Given records ->

(* ===== verification/NftHost.v ===== *)
(** The helper meets the interface its client is proved against.

    A [host] is the server of Helper.v and its kernel behind the socket, at one
    reading of the clock.  [NftStrict] adds to [NftLaws] what the error texts
    the server looks for mean. *)
From Stdlib Require Import Ascii.
From S2P Require Import Prelude GoStrings Netip NetipParse NetipShow Sdk NftNames NftScript Canon Helper HelperSafety NftTest HelperScripts NftClient NftSync.

Class NftStrict (K : Type) `{NftLaws K} := {
  absent_gone t tb set ip k m k' d : Helper.run t [DelElement tb set ip] k = (Some m, k') → isNftAbsentErr m = true →
    elems k !! (tb, set, ip) = Some d → NftTest.live t d = false;
  overlap_live t tb set ip ttl k m k' : Helper.run t [AddElement tb set [(ip, ttl)]] k = (Some m, k') → isNftOverlapErr m = true →
    ∃ key d, elems k !! (tb, set, key) = Some d ∧ NftTest.live t d = true ∧ meets key ip
}.

(** A request's clock readings agree, and its map walks miss nothing. *)
Definition frozen (t : time) (v : env) : Prop :=
  t_exec v = t ∧ t_until v = t ∧ t_restore v = t ∧ t_now v = t ∧ ∀ l x, x ∈ order v l ↔ x ∈ l.

Record host (K : Type) (v : env) := Host { hw : world K }.
Arguments Host {K v}.
Arguments hw {K v}.

#[export] Instance host_transport {K} `{Nft K} {v : env} : Transport (host K v) := {
  send req h := let '(r, w) := dispatch v req (hw h) in (Some r, Host w)
}.

Lemma contained_inside k p e : ParseAddr k = None → ParsePrefix k = Some p → contained p e = true → inside e k.
Proof.
  intros Hk Hp Hc a Ha. pose proof (ParsePrefix_wf _ _ Hp) as Hwp. unfold names_addr, contained in *. rewrite Hk, Hp.
  assert (∀ q, wf_prefix q → Overlaps p q && (pbits p <=? pbits q) = true → Contains q a = true → Contains p a = true) as Hsub.
  { intros q Hq [Ho Hb%Z.leb_le]%andb_true_iff Hqa. apply Overlaps_spec in Ho as [Hf Hl]; [|done..].
    apply Contains_spec in Hqa as (Hfa & Hz & Hla); [|done..]. apply Contains_spec; [done..|]. rewrite Z.min_l in Hl by done.
    pose proof Hwp as (_ & _ & _ & Hn). pose proof Hq as (_ & _ & _ & Hnq).
    pose proof (same_family_bitlen _ _ Hfa) as HL. pose proof (same_family_bitlen _ _ Hf) as HL'.
    split; [by eapply same_family_trans|]. split; [done|]. rewrite Hl. eapply (lead_trans _ (pbits q)); [lia..|done]. }
  destruct (ParseAddr e) as [b|] eqn:Ee.
  - destruct (Contains p b) eqn:Ecb.
    + intros ->. assert (hasZone b = false) as Hz by (unfold Contains in Ecb; by destruct (hasZone b); [rewrite orb_true_r in Ecb|]).
      destruct b as [| |x z]; [done..|]. by rewrite (hasZone_nil _ _ Hz) in *.
    + destruct (ParsePrefix e) as [q|] eqn:Eq; [|done]. apply ParsePrefix_split in Eq as (l & bs & -> & Hl & Hb).
      assert (ParseAddr (l +:+ String "/" bs) = None) as Hn; [|by rewrite Hn in Ee].
      apply ParseAddr_slash. change (String "/" bs) with ("/" +:+ bs). rewrite !no_char_app, !andb_true_iff.
      split; [by eapply no_char_forall; [|exact Hl]|]. split; [done|]. by eapply no_char_forall; [|exact Hb].
  - destruct (ParsePrefix e) as [q|] eqn:Eq; [|done]. apply Hsub; [by eapply ParsePrefix_wf|done].
Qed.
(** One pass over the feeds of that name, or all: the updates it reports, how
    many feeds it refreshed, whether it found one and whether one failed. *)
Fixpoint refresh_all (get : string → string → string → response) (meta : gmap string FeedCfg) (name : string)
    (fs : list FeedCfg) (f : fetcher) : list FeedUpdate * Z * bool * bool * fetcher :=
  match fs with
  | [] => ([], 0, false, false, f)
  | c :: fs =>
      if negb (bool_decide (name = EmptyString)) && negb (bool_decide (fc_Name (feed c) = name)) then refresh_all get meta name fs f
      else
        let '(r, f) := Fetch (get (fc_Name (feed c))) (feed c) f in
        let '(us, n, _, failed, f) := refresh_all get meta name fs f in
        match r with
        | Ok res => (toUpdate meta res :: us, n + 1, true, failed, f)
        | Err _ => (us, n, true, true, f)
        end
  end.

(** The count, or [None] for the error: no such feed, or a feed that failed. *)
Definition refresh (get : string → string → string → response) (fs : list FeedCfg) (f : fetcher) (name : string) :
    list FeedUpdate * option Z * fetcher :=
  let '(us, n, found, failed, f) := refresh_all get (meta_of fs) name fs f in
  (us, if found && negb failed then Some n else None, f).

(** ** Reading: the lines of the stream *)

(** The lines of a text with their newlines; the last may have none. *)
Fixpoint raw_lines (s : string) : list string :=
  match s with
  | EmptyString => []
  | String c s =>
      if decide (c = NL) then String c EmptyString :: raw_lines s
      else match raw_lines s with [] => [String c EmptyString] | l :: ls => String c l :: ls end
  end.

Definition read_line (format : string) (maxEntries : Z) (st : acc) (l : string) : acc :=
  if maxLineBytes <? zlen l then count_invalid st else parseLine format l maxEntries st.

(** The first of them, whether it has its newline, and the rest. *)
Fixpoint first_line (s : string) : string * bool * string :=
  match s with
  | EmptyString => (EmptyString, false, EmptyString)
  | String c s =>
      if decide (c = NL) then (String c EmptyString, true, s)
      else let '(l, nl, r) := first_line s in (String c l, nl, r)
  end.

Lemma raw_lines_first s l nl r : first_line s = (l, nl, r) → s ≠ EmptyString → raw_lines s = l :: raw_lines r.
Proof.
  revert l nl r. induction s as [|c s IH]; intros l nl r; simpl; [done|]. intros H _.
  destruct (decide (c = NL)) as [->|]; [by simplify_eq|].
  destruct (first_line s) as [[l' nl'] r'] eqn:E. simplify_eq. destruct s as [|c' s]; [by simplify_eq/=|].
  by rewrite (IH _ _ _ eq_refl).
Qed.

Lemma first_line_rest s l nl r : first_line s = (l, nl, r) →
  (nl = false → r = EmptyString ∧ l = s) ∧ (nl = true → l ≠ EmptyString) ∧ (str_len s = str_len l + str_len r)%nat.
Proof.
  revert l nl r. induction s as [|c s IH]; intros l nl r; simpl; [by intros [= <- <- <-]|].
  destruct (decide (c = NL)) as [->|]; [by intros [= <- <- <-]|].
  destruct (first_line s) as [[l' nl'] r'] eqn:E. intros [= <- <- <-]. destruct (IH _ _ _ eq_refl) as (H1 & _ & H3).
  split; [intros Hn; destruct (H1 Hn); by subst|]. split; [done|simpl; lia].
Qed.

Lemma ReadSlice_spec room s chunk e rest l nl r :
  ReadSlice room s = (chunk, e, rest) → first_line s = (l, nl, r) →
  match e with
  | RNil => l = chunk ∧ nl = true ∧ r = rest
  | RStop => l = chunk ∧ nl = false
  | RFull => chunk ≠ EmptyString ∧ (str_len s = str_len chunk + str_len rest)%nat ∧
             ∃ l', first_line rest = (l', nl, r) ∧ l = chunk +:+ l'
  end.
Proof.
  revert room chunk e rest l nl r. induction s as [|c s IH]; intros room chunk e rest l nl r; simpl; [by intros [= <- <- <-] [= <- <- <-]|].
  destruct (decide (c = NL)) as [->|]; [by intros [= <- <- <-] [= <- <- <-]|].
  destruct (first_line s) as [[l' nl'] r'] eqn:E. intros H [= <- <- <-]. destruct (room <=? 1).
  - injection H as <- <- <-. split; [done|]. split; [done|]. exists l'. done.
  - destruct (ReadSlice (room - 1) s) as [[ch e'] rest'] eqn:ER. injection H as <- <- <-.
    specialize (IH _ _ _ _ _ _ _ ER eq_refl). destruct e'; [by destruct IH as (-> & -> & ->)| |by destruct IH as (-> & ->)].
    destruct IH as (_ & Hl & x & -> & ->). split; [done|]. split; [simpl; lia|]. by exists x.
Qed.

Lemma readCappedLine_spec fuel line over s l nl r :
  (str_len s < fuel)%nat → first_line s = (l, nl, r) → (over = false → zlen line <= maxLineBytes) →
  let over' := over || (maxLineBytes <? zlen line + zlen l) in
  readCappedLine fuel line over s =
    (if over' then None else if negb nl && bool_decide (line +:+ l = EmptyString) then None else Some (line +:+ l),
     negb nl, if over' then 1 else 0, r).
Proof.
  revert line over s l nl r. induction fuel as [|fuel IH]; intros line over s l nl r Hf Hl Hover; [lia|]. simpl.
  destruct (ReadSlice bufferBytes s) as [[chunk e] rest] eqn:E. pose proof (ReadSlice_spec _ _ _ _ _ _ _ _ E Hl) as HE.
  assert (∀ x y, zlen (x +:+ y) = zlen x + zlen y) as Hlen by (intros; unfold zlen; rewrite str_length_app; lia).
  assert (∀ x, 0 <= zlen x) as Hpos by (intros; unfold zlen; lia).
  destruct e.
  - destruct HE as (<- & -> & ->). destruct (first_line_rest _ _ _ _ Hl) as (_ & Hne & _).
    rewrite bool_decide_eq_false_2 by (by apply Hne). simpl. destruct (Z.ltb_spec maxLineBytes (zlen line + zlen l)); simpl.
    + by rewrite orb_true_r.
    + rewrite orb_false_r. by destruct over.
  - destruct HE as (Hne & Hls & l' & Hl' & ->). rewrite bool_decide_eq_false_2 by done. rewrite Hlen.
    assert (str_len chunk ≠ 0)%nat by (by destruct chunk). pose proof (Hpos chunk). pose proof (Hpos l').
    destruct (Z.ltb_spec maxLineBytes (zlen line + zlen chunk)).
    + rewrite (IH _ _ rest l' nl r ltac:(lia) Hl'); [|done]. simpl.
      replace (maxLineBytes <? zlen line + (zlen chunk + zlen l')) with true by (symmetry; apply Z.ltb_lt; lia). by rewrite orb_true_r.
    + destruct over; [by rewrite (IH _ _ rest l' nl r ltac:(lia) Hl')|].
      rewrite (IH _ _ rest l' nl r ltac:(lia) Hl'); [|intros _; rewrite Hlen; lia]. simpl. rewrite Hlen, str_app_assoc.
      by replace (zlen line + (zlen chunk + zlen l')) with (zlen line + zlen chunk + zlen l') by lia.
  - destruct HE as (<- & ->). destruct (first_line_rest _ _ _ _ Hl) as (Hn & _ & _). destruct (Hn eq_refl) as [-> _].
    assert (rest = EmptyString) as ->.
    { revert E. clear. generalize bufferBytes. revert l. induction s as [|c s IHs]; intros l n; simpl; [congruence|].
      repeat case_match; try congruence. intros [= <- -> ->]. eauto. }
    case_bool_decide as Hc.
    + subst. rewrite str_app_nil_r. change (zlen EmptyString) with 0. rewrite Z.add_0_r. destruct over; [done|].
      replace (maxLineBytes <? zlen line) with false by (symmetry; apply Z.ltb_ge; auto). simpl. by case_bool_decide.
    + destruct (Z.ltb_spec maxLineBytes (zlen line + zlen l)); simpl; [by rewrite orb_true_r|].
      rewrite orb_false_r. destruct over; simpl; [done|]. by case_bool_decide.
Qed.

(** Reading in pieces of the buffer's size is reading the lines, each line of
    more than [maxLineBytes] bytes counted and skipped. *)
Lemma read_lines_spec fuel format cap s st : (str_len s < fuel)%nat →
  read_lines fuel format cap s st = foldl (read_line format cap) st (raw_lines s).
Proof.
  revert s st. induction fuel as [|fuel IH]; intros s st Hf; [lia|]. cbn [read_lines].
  destruct (first_line s) as [[l nl] r] eqn:E. pose proof (first_line_rest _ _ _ _ E) as (Hn & Hne & Hlen).
  rewrite (readCappedLine_spec (S (str_len s)) _ _ s _ _ _ ltac:(lia) E) by done. cbn [orb String.append].
  change (zlen EmptyString + zlen l) with (zlen l).
  destruct (decide (s = EmptyString)) as [->|Hs].
  { simpl in E. injection E as <- <- <-. done. }
  rewrite (raw_lines_first _ _ _ _ E Hs). simpl. unfold read_line at 2. destruct nl; simpl.
  - assert (l ≠ EmptyString) as Hl by auto. assert (str_len l ≠ 0)%nat by (by destruct l).
    rewrite IH by lia. by destruct (maxLineBytes <? zlen l).
  - destruct (Hn eq_refl) as [-> ->]. simpl. rewrite bool_decide_eq_false_2 by done. by destruct (maxLineBytes <? zlen s).
Qed.

(** ** What a line offers *)
Inductive offer := Nothing | Bad | Entry (p : prefix).

Definition offers (format l : string) : offer :=
  if maxLineBytes <? zlen l then Bad else
  let l := TrimSpace l in
  if bool_decide (l = EmptyString) || has_prefix "#" l || has_prefix ";" l then Nothing else
  let l := if bool_decide (format = "cidr"%string) then TrimSpace (cut_comment l) else l in
  if bool_decide (l = EmptyString) then Nothing else
  match entry format l with Some p => Entry p | None => Bad end.

Lemma read_line_offers format cap st l : read_line format cap st l =
  match offers format l with Nothing => st | Bad => count_invalid st | Entry p => add_entry cap p st end.
Proof. unfold read_line, offers, parseLine. repeat case_match; done. Qed.

Lemma entry_wf format l p : entry format l = Some p → wf_prefix p.
Proof.
  unfold entry. destruct (ParseAddr l) as [a|] eqn:E.
  - intros [= <-]. destruct (ParseAddr_wf _ _ E) as [Ha Hv].
    replace (PrefixFrom a (BitLen a)) with (PrefixFrom (withoutZone a) (BitLen (withoutZone a))) by by destruct a.
    assert (plain (withoutZone a)) as Hp by (destruct a; repeat split; done || apply Ha).
    destruct (PrefixFrom_wf (withoutZone a) (BitLen (withoutZone a)) Hp) as [-> ?]; [by destruct a|done].
  - case_bool_decide; [|done]. intros (q & Hq%ParsePrefix_wf & ->)%fmap_Some. by apply Masked_wf.
Qed.

(** No address of a reserved range, nor of a range around one. *)
Definition sane (p : prefix) : Prop :=
  wf_prefix p ∧ ∀ r a, r ∈ reservedPrefixes → plain a → Contains r a = true → Contains p a = false.

Lemma reserved_wf : Forall wf_prefix reservedPrefixes.
Proof.
  apply Forall_forall. intros r. unfold reservedPrefixes. intros (s & _ & Hs)%list_elem_of_omap. by eapply ParsePrefix_wf.
Qed.

Lemma overlapsReserved_sane p : wf_prefix p → overlapsReserved p = false → sane p.
Proof.
  intros Hp Ho. split; [done|]. intros r a Hr Ha Hc. destruct (Contains p a) eqn:Hpa; [|done].
  pose proof reserved_wf as Hwf. rewrite Forall_forall in Hwf. specialize (Hwf r Hr).
  unfold overlapsReserved in Ho. rewrite existsb_false_elem in Ho. specialize (Ho r Hr).
  assert (Overlaps r p = true) as Hov by (apply Overlaps_iff; [done|done|by exists a]).
  rewrite Hov, andb_true_r in Ho. destruct Ha as (Ha & _).
  apply Contains_spec in Hc as (Hf1 & _); [|done..]. apply Contains_spec in Hpa as (Hf2 & _); [|done..].
  destruct (paddr r), (paddr p), a; done.
Qed.

(** ** A parse *)
Record acc_ok (cap : Z) (st : acc) : Prop := {
  ok_seen : ∀ p, p ∈ a_seen st ↔ p ∈ a_list st;
  ok_nodup : NoDup (a_list st);
  ok_sane : Forall sane (a_list st);
  ok_cap : Z.of_nat (length (a_list st)) <= cap
}.

Lemma acc0_ok cap : 0 <= cap → acc_ok cap acc0.
Proof. split; simpl; [set_solver|constructor|constructor|lia]. Qed.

Exercise objective -> Retype only the lines above between the line with "destruct (first_line s) as [[l nl]" and the line with "simpl in E.", counting those two lines as well, and keep every character as it is.

The answer ->
  destruct (first_line s) as [[l nl] r] eqn:E. pose proof (first_line_rest _ _ _ _ E) as (Hn & Hne & Hlen).
  rewrite (readCappedLine_spec (S (str_len s)) _ _ s _ _ _ ltac:(lia) E) by done. cbn [orb String.append].
  change (zlen EmptyString + zlen l) with (zlen l).
  destruct (decide (s = EmptyString)) as [->|Hs].
  { simpl in E. injection E as <- <- <-. done. }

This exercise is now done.